We like to make fun of all the hurricane forecasts breathlessly reported in the media because it usually turns out they're wrong. Sometimes way wrong--like last year where everyone said it would be an unusually active season, but turned out to be not much of anything (due to an "unforeseen" El Nino--well, we expect to forecasters to foresee these things).
So we were quite surprised today to see the Post's story, reporting predictions of an active hurricane season, accompanied by a chart comparing NOAA's past predictions with what actually happened. (We'd show you the chart, but we couldn't find it in the online version of the story.)
Since 1999, NOAA's fearless forecasters have been on the money only once--in 2003. (They were only one off in 2000 as well.) In 2005--the year of Katrina and a year that broke many hurricane records--NOAA was way off, underpredicting the number of storms; then, in 2006, they were way off in the other direction, overpredicting.
All of which is to say that our best weather minds--our most expert hurricane forecasters--really don't have a clue.
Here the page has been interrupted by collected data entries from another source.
(** * Capture-the-flag leaderboard: the domain model of
    [ctfsite/leaderboard/models.py], embedded over an explicit database.

    The Django models (Team, TeamMember, Level, Submission) become tables of
    rows, each query of the ORM becomes a function on those tables, and the
    methods of [Team] become computations in a small state-and-exception
    monad over the database. *)

From Stdlib Require Import ZArith Ascii String.
From stdpp Require Import base decidable option list strings.

(** ** The answer codec: [hashlib.sha1(...).hexdigest()] *)

Module SHA1.
Local Open Scope Z_scope.

(** 32-bit words are integers in [0, 2^32). *)
Definition mask32 : Z := 4294967295.

Definition add32 (x y : Z) : Z := Z.land (x + y) mask32.

Definition rotl (n x : Z) : Z :=
  Z.land (Z.lor (Z.shiftl x n) (Z.shiftr x (32 - n))) mask32.

Definition not32 (x : Z) : Z := Z.lxor x mask32.

(** The bytes of a string. A [string] holds the UTF-8 bytes of the Python
    text, so [str.encode()] is the list of its characters' codes. *)
Fixpoint encode (s : string) : list Z :=
  match s with
  | EmptyString => []
  | String c s' => Z.of_nat (nat_of_ascii c) :: encode s'
  end.

(** [n] as [k] bytes, most significant first. *)
Fixpoint be_bytes (k : nat) (n : Z) : list Z :=
  match k with
  | O => []
  | S k' => Z.land (Z.shiftr n (8 * Z.of_nat k')) 255 :: be_bytes k' n
  end.

(** Message padding: a 1 bit, zeros up to 56 mod 64 bytes, then the length
    in bits as a 64-bit big-endian integer. *)
Definition pad (msg : list Z) : list Z :=
  let len := Z.of_nat (length msg) in
  let zeros := Z.to_nat ((55 - len) mod 64) in
  msg ++ 128 :: replicate zeros 0 ++ be_bytes 8 (8 * len).

Fixpoint blocks (fuel : nat) (l : list Z) : list (list Z) :=
  match fuel with
  | O => []
  | S fuel' =>
      match l with
      | [] => []
      | _ => take 64 l :: blocks fuel' (drop 64 l)
      end
  end.

(** Big-endian words of a block. *)
Fixpoint words (k : nat) (l : list Z) : list Z :=
  match k with
  | O => []
  | S k' =>
      match l with
      | b0 :: b1 :: b2 :: b3 :: l' =>
          Z.lor (Z.shiftl b0 24)
            (Z.lor (Z.shiftl b1 16) (Z.lor (Z.shiftl b2 8) b3))
          :: words k' l'
      | _ => []
      end
  end.

(** The message schedule, kept most recent word first while it grows. *)
Fixpoint extend (k : nat) (rev_w : list Z) : list Z :=
  match k with
  | O => rev_w
  | S k' =>
      let w := rotl 1 (Z.lxor (Z.lxor (nth 2 rev_w 0) (nth 7 rev_w 0))
                              (Z.lxor (nth 13 rev_w 0) (nth 15 rev_w 0))) in
      extend k' (w :: rev_w)
  end.

Definition schedule (block : list Z) : list Z :=
  rev (extend 64 (rev (words 16 block))).

Record hstate := HState { ha : Z; hb : Z; hc : Z; hd : Z; he : Z }.

Definition round_f (i : nat) (b c d : Z) : Z :=
  if (i <? 20)%nat then Z.lor (Z.land b c) (Z.land (not32 b) d)
  else if (i <? 40)%nat then Z.lxor (Z.lxor b c) d
  else if (i <? 60)%nat then
    Z.lor (Z.lor (Z.land b c) (Z.land b d)) (Z.land c d)
  else Z.lxor (Z.lxor b c) d.

Definition round_k (i : nat) : Z :=
  if (i <? 20)%nat then 1518500249
  else if (i <? 40)%nat then 1859775393
  else if (i <? 60)%nat then 2400959708
  else 3395469782.

Definition round (i : nat) (w : Z) (s : hstate) : hstate :=
  let temp :=
    add32 (add32 (add32 (add32 (rotl 5 (ha s)) (round_f i (hb s) (hc s) (hd s)))
                        (he s)) (round_k i)) w in
  HState temp (ha s) (rotl 30 (hb s)) (hc s) (hd s).
(** The clamp where the sum of cursor and [count] does not wrap.  On an
    open handle whose cursor and tracked size are valid [off_t] values and
    for a [count] that the [ssize_t] result can represent:
    with the cursor at or past the tracked size [vtpc_read] returns 0,
    copies nothing and changes nothing; otherwise it works on
    [min count (size - cursor)] bytes and either returns that number, having
    copied exactly that many bytes and advanced the cursor by it (the
    tracked size unchanged), or returns -1 after a failed [pread], having
    copied fewer bytes than that and moved no cursor. *)
Theorem vtpc_read_clamped (st : State) (fd count : Z) :
  0 < BLOCK_SIZE cfg →
  wf_pool cfg st →
  length (open_files st) = MAX_OPEN_FILES cfg →
  bad_handle cfg st fd = false →
  0 ≤ fc_current_offset (file st fd) →
  fc_file_size (file st fd) ≤ OFF_MAX →
  0 ≤ count ≤ SSIZE_MAX →
  let cur := fc_current_offset (file st fd) in
  let size := fc_file_size (file st fd) in
  ∃ r buf st', vtpc_read cfg st fd count = Some (r, buf, st')
    ∧ ((size ≤ cur ∧ r = 0 ∧ buf = [] ∧ st' = st)
       ∨ (cur < size
          ∧ ((r = Z.min count (size - cur)
              ∧ Z.of_nat (length buf) = r
              ∧ fc_current_offset (file st' fd) = cur + r
              ∧ fc_file_size (file st' fd) = size)
             ∨ (r = -1
                ∧ Z.of_nat (length buf) < Z.min count (size - cur)
                ∧ open_files st' = open_files st)))).
Proof.
  intros HBS Hwf Hlen Hbad Hcur Hsize Hcount cur size.
  pose proof (bad_handle_false _ _ _ Hbad) as [Hfd _].
  unfold vtpc_read. rewrite Hbad. fold cur size.
  destruct (Z.geb_spec cur size) as [Hge|Hlt].
  { eexists _, _, _. split; [done|]. left. split_and!; [lia|done..]. }
  unfold OFF_MAX, SSIZE_MAX in *.
  rewrite (u64_small (cur + count)), (u64_small size),
    (u64_small (size - cur)) by lia.
  set (count' := if cur + count >? size then size - cur else count).
  assert (count' = Z.min count (size - cur)) as Hcount'.
  { subst count'. destruct (Z.gtb_spec (cur + count) size); lia. }
  destruct (read_loop_inv cfg
    (λ n buf s, wf_pool cfg s ∧ open_files s = open_files st
                ∧ Z.of_nat (length buf) = n)
    (λ buf s, open_files s = open_files st
              ∧ Z.of_nat (length buf) < count')
    (Z.to_nat count') (fc_os_fd (file st fd)) cur count' 0 [] st)
    as (e & buf & st' & -> & Hend); [done|lia|lia|done| |].
  { intros n b s Hn (Hwfs & Hofs & Hb).
    pose proof (read_chunk_wf cfg (fc_os_fd (file st fd)) cur count' n b s
                  HBS Hn Hwfs) as H.
    pose proof (read_chunk_unfold cfg (fc_os_fd (file st fd)) cur count' n b s)
      as Hu.
    destruct (read_chunk _ _ _ _ _ _ _) as [[[n'|] b'] s'];
      destruct H as (Hwf' & Hof' & Hnone & Hsome).
    - destruct (read_fetch _ _ _ _) as [[i|] s1]; [|done].
      injection Hu as -> _ _.
      split; [done|]. split_and!; [done|congruence|].
      rewrite (Hsome _ eq_refl). lia.
    - split; [congruence|]. rewrite (Hnone eq_refl). lia. }
  destruct Hend as [[-> [Hof Hb]]|[-> (Hwf' & Hof & Hb)]].
  - eexists _, _, _. split; [done|]. right. split; [done|]. right.
    split_and!; [done|lia|done].
  - eexists _, _, _. split; [done|]. right. split; [done|]. left.
    rewrite file_set_file by (rewrite Hof; lia).
    cbn [fc_current_offset fc_file_size].
    rewrite (file_same_open_files _ _ _ Hof). fold cur size.
    rewrite !s64_small by lia.
    split_and!; [lia|lia|lia|done].
Qed.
They were smart enough this year to broaden their range, predicting between 7-10 hurricanes, which gives them a greater opportunity to be correct, even if by chance.
Will it be a busy year? Probably--the regions of the Atlantic responsible for producing hurricanes are unusually warm. In fact, the folks in southern Florida wouldn't mind a smaller tropical storm or hurricane right about now, to end, or at least mitigate, the drought they've been through. Problem is, it's hard to get a little hurricane when you need one!